ASSIGNMENT
Produce an exact copy of the first line of the data below and each line after it, please, up to and including the one with "if negb (Capabilities.skip_locked".

(Collected data entries)
=-=-=

(** The [async] block of [claim_with_entropy_scoped]. *)
Definition claim_in_transaction (fuel : nat) (tenant_id : option TenantId.t)
    (worker : WorkerId.t) (lease_for : Lease.t) (limit : Limit.t) :
    M (Result (list ClaimedEvent.t) ClaimError.t) :=
  try* info := detect_on_connection else schema_to_claim in
  if negb (Capabilities.skip_locked (BackendInfo.capabilities info))
  then ret (Err (ClaimError.BackendMismatch "server does not support SKIP LOCKED"))
  else
    try* candidates := lock_candidates fuel tenant_id limit 0 [] else (fun e => e) in
    match candidates with
    | [] => ret (Ok [])
    | _ =>
        try* operation_time := database_time else ClaimError.sql "read claim operation time" in
        try* prepared := prepare_batch candidates operation_time [] else (fun e => e) in
        persist_batch prepared worker lease_for operation_time
    end.

Definition claim_with_entropy_scoped (fuel : nat) (tenant_id : option TenantId.t)
    (worker : WorkerId.t) (lease_for : Lease.t) (limit : Limit.t) :
    M (Result (list ClaimedEvent.t) ClaimError.t) :=
  try* _ := begin_statement false else ClaimError.sql "begin claim transaction" in
  let* result := claim_in_transaction fuel tenant_id worker lease_for limit in
  match result with
  | Ok claimed =>
      try* _ := commit else ClaimError.sql "commit claim transaction" in ret (Ok claimed)
  | Err error => let* _ := rollback in ret (Err error)
  end.

Definition claim_for_scope (fuel : nat) (tenant_id : option TenantId.t) (worker : WorkerId.t)
    (lease_for : Lease.t) (limit : Limit.t) : M (Result (list ClaimedEvent.t) ClaimError.t) :=
  claim_with_entropy_scoped fuel tenant_id worker lease_for limit.
End Claim.

(** ** The queries of a claim *)

Section Candidates.

(** A delivery joins exactly its event. *)
Lemma joins_event (db : Db) d :
  db_wf db -> d ∈ deliveries db ->
  exists e, e ∈ events db /\ join_condition d e = true /\
    forall b, List.filter (fun e => joins d e && b) (events db) = if b then [e] else [].
Proof.
  intros Hwf Hd. pose proof Hwf as (Hs & _ & _ & _ & _ & Hfk). rewrite Forall_forall in Hfk.
  destruct (Hfk _ Hd) as (e & He & Hk & Ht). exists e. split; [done|].
  split; [by apply join_condition_spec|].
  intros []; [|clear; induction (events db); simpl; by rewrite ?andb_false_r].
  rewrite (filter_ext _ (joins d)) by (intros x; apply andb_true_r).
  apply filter_unique; [|done|by apply Z.eqb_eq|].
  - apply sorted_lt_NoDup in Hs. by apply (NoDup_fmap_1 Events.row_id).
  - intros y Hy Hj%Z.eqb_eq. eapply (sorted_key_inj Events.row_id); [exact Hs|done|done|congruence].
Qed.

Lemma candidate_ids_spec tenant after limit now (db : Db) :
  db_wf db ->
  candidate_ids_sql tenant after limit now db
  = take (Z.to_nat limit) (map Deliveries.event_row_id
      (List.filter (fun d => (after <? Deliveries.event_row_id d) && in_scope tenant d && eligible now d)
         (deliveries db))).
Proof.
  intros Hwf. unfold candidate_ids_sql. f_equal.
  assert (Hall : forall d, d ∈ deliveries db -> d ∈ deliveries db) by done.
  revert Hall. generalize (deliveries db) at 1 3 4. intros ds.
  induction ds as [|d ds IH]; intros Hall; simpl; [done|].
  destruct (joins_event db d Hwf (Hall d ltac:(left))) as (e & _ & _ & ->).
  rewrite IH by (intros x Hx; apply Hall; by right). by destruct (_ && _ && _).
Qed.

Definition candidate_of (db : Db) (d : Deliveries.row_of Z) (c : ClaimCandidate.t) : Prop :=
  exists e, e ∈ events db /\ join_condition d e = true /\ c = ClaimCandidate.of_rows d e.

(** The locking query finds the claimable delivery with the id, or there is none. *)
Lemma lock_candidate_spec tenant now held id (db : Db) :
  db_wf db ->
  match lock_candidate_sql tenant now held id db with
  | (Some c, o) => exists d, d ∈ deliveries db /\ Deliveries.event_row_id d = id /\
      claimable tenant now held d = true /\ candidate_of db d c /\ o = MkOwn [] [] [id]
  | (None, o) => o = nothing /\ forall d, d ∈ deliveries db -> Deliveries.event_row_id d = id ->
      claimable tenant now held d = false
  end.
Proof.
  intros Hwf. unfold lock_candidate_sql.
  set (f := fun d => map (ClaimCandidate.of_rows d) _).
  assert (Hf : forall d, d ∈ deliveries db ->
    (exists e, candidate_of db d (ClaimCandidate.of_rows d e) /\
       f d = if (Deliveries.event_row_id d =? id) && claimable tenant now held d
             then [ClaimCandidate.of_rows d e] else [])).
  { intros d Hd. destruct (joins_event db d Hwf Hd) as (e & He & Hj & Hfil). exists e.
    split; [by exists e|]. unfold f. rewrite Hfil. by destruct (_ && _). }
  clearbody f. destruct (concat (map f (deliveries db))) as [|c cs] eqn:Ec.
  - split; [done|]. intros d Hd Hk. destruct (Hf d Hd) as (e & _ & Hfd).
    rewrite Hk, Z.eqb_refl in Hfd. destruct (claimable tenant now held d); [|done].
    assert (Hin : In (ClaimCandidate.of_rows d e) (concat (map f (deliveries db)))).
    { apply in_concat. exists (f d). rewrite Hfd. split; [|by left]. rewrite <- Hfd.
      apply in_map. by apply list_elem_of_In. }
    by rewrite Ec in Hin.
  - assert (Hin : In c (concat (map f (deliveries db)))) by (rewrite Ec; by left).
    apply in_concat in Hin as (l & Hl & Hc). apply in_map_iff in Hl as (d & <- & Hd).
    apply list_elem_of_In in Hd. destruct (Hf d Hd) as (e & Hcand & Hfd). rewrite Hfd in Hc.
    destruct (_ && _) eqn:Eb; [|done]. apply andb_true_iff in Eb as [Hk%Z.eqb_eq Hcl].
    destruct Hc as [<-|[]]. exists d. split_and!; [done..|by rewrite <- Hk].
Qed.

(** An id of a full window is below its end. *)
Lemma elem_of_take_last n (l : list Z) x y :
  StronglySorted Z.lt l -> x ∈ l -> last (take n l) = Some y -> x <= y -> x ∈ take n l.
Proof.
  intros Hs Hx Hl Hle. rewrite <- (take_drop n l) in Hx, Hs. apply elem_of_app in Hx as [Hx|Hx]; [done|].
  assert (y < x); [|lia]. eapply sorted_app_lt; [exact Hs| |exact Hx].
  by apply last_Some_elem_of.
Qed.
End Candidates.

(** ** Locking the candidates *)

Section Locking.
Context `{SerdeJson, Base64, MimeLib, FluentUri, RustDebug, MyEnv, MyServer}.
Context (Hisolated : isolated) (tenant_id : option TenantId.t).

Let tenant := option_map TenantId.as_str tenant_id.

Definition locks (keys : list Z) : Own Z := MkOwn [] [] keys.

(** Statement [n] ran between the two worlds. *)
Definition between (w w' : World) (n : nat) : Prop := (tick w <= n < tick w')%nat.

(** The delivery [d] was claimable when it was locked, its candidate is [c], and
    it is as it was since then. *)
Definition taken (w0 w : World) (d : Deliveries.row_of Z) (c : ClaimCandidate.t) : Prop :=
  exists n db, between w0 w n /\ during [] (committed w0) db /\ db_wf db /\ d ∈ deliveries db /\
    claimable tenant (utc_timestamp n) (others_lock n db) d = true /\ candidate_of db d c /\
    during [Deliveries.event_row_id d] db (committed w).

(** An attempt to lock [id] found nothing claimable there. *)
Definition passed_over (w0 w : World) (id : Z) : Prop :=
  exists n db, between w0 w n /\ during [] (committed w0) db /\ db_wf db /\
    forall d, d ∈ deliveries db -> Deliveries.event_row_id d = id ->
      claimable tenant (utc_timestamp n) (others_lock n db) d = false.

(** Some statements later. *)
Definition later (keys : list Z) (w w' : World) : Prop :=
  during keys (committed w) (committed w') /\ (tick w <= tick w')%nat.

Lemma taken_later w0 w w' keys d c :
  later keys w w' -> Deliveries.event_row_id d ∈ keys -> taken w0 w d c -> taken w0 w' d c.
Proof.
  intros [Hd Ht] Hk (n & db1 & [B1 B0] & B2 & B3 & B4 & B5 & B6 & B7). exists n, db1.
  split; [split; [done|lia]|]. do 5 (split; [done|]).
  eapply during_trans; [exact B7|]. eapply during_mono; [|exact Hd]. set_solver.
Qed.

Lemma passed_over_later w0 w w' id :
  (tick w <= tick w')%nat -> passed_over w0 w id -> passed_over w0 w' id.
Proof.
  intros Ht (n & db1 & [B1 B0] & B2). exists n, db1. split; [split; [done|lia]|done].
Qed.

Lemma later_trans keys w1 w2 w3 : later [] w1 w2 -> later keys w2 w3 -> later [] w1 w3.
Proof.
  intros [Hd1 Ht1] [Hd2 Ht2]. split; [|lia]. eapply during_trans; [done|]. by eapply during_nil.
Qed.

Lemma later_nil keys w w' : later keys w w' -> later [] w w'.
Proof. intros [Hd Ht]. split; [by eapply during_nil|done]. Qed.

Lemma later_refl keys w : later keys w w.
Proof. split; [constructor|done]. Qed.

Lemma all_taken_later w0 w w' keys ds cs :
  later keys w w' -> map Deliveries.event_row_id ds ⊆ keys ->
  Forall2 (taken w0 w) ds cs -> Forall2 (taken w0 w') ds cs.
Proof.
  intros Hd Hk Hf. induction Hf as [|d c ds cs Hdc Hf IH]; constructor.
  - eapply taken_later; [done| |done]. set_solver.
  - apply IH. set_solver.
Qed.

=-=-=

EXERCISE SOLUTION
(** The [async] block of [claim_with_entropy_scoped]. *)
Definition claim_in_transaction (fuel : nat) (tenant_id : option TenantId.t)
    (worker : WorkerId.t) (lease_for : Lease.t) (limit : Limit.t) :
    M (Result (list ClaimedEvent.t) ClaimError.t) :=
  try* info := detect_on_connection else schema_to_claim in
  if negb (Capabilities.skip_locked (BackendInfo.capabilities info))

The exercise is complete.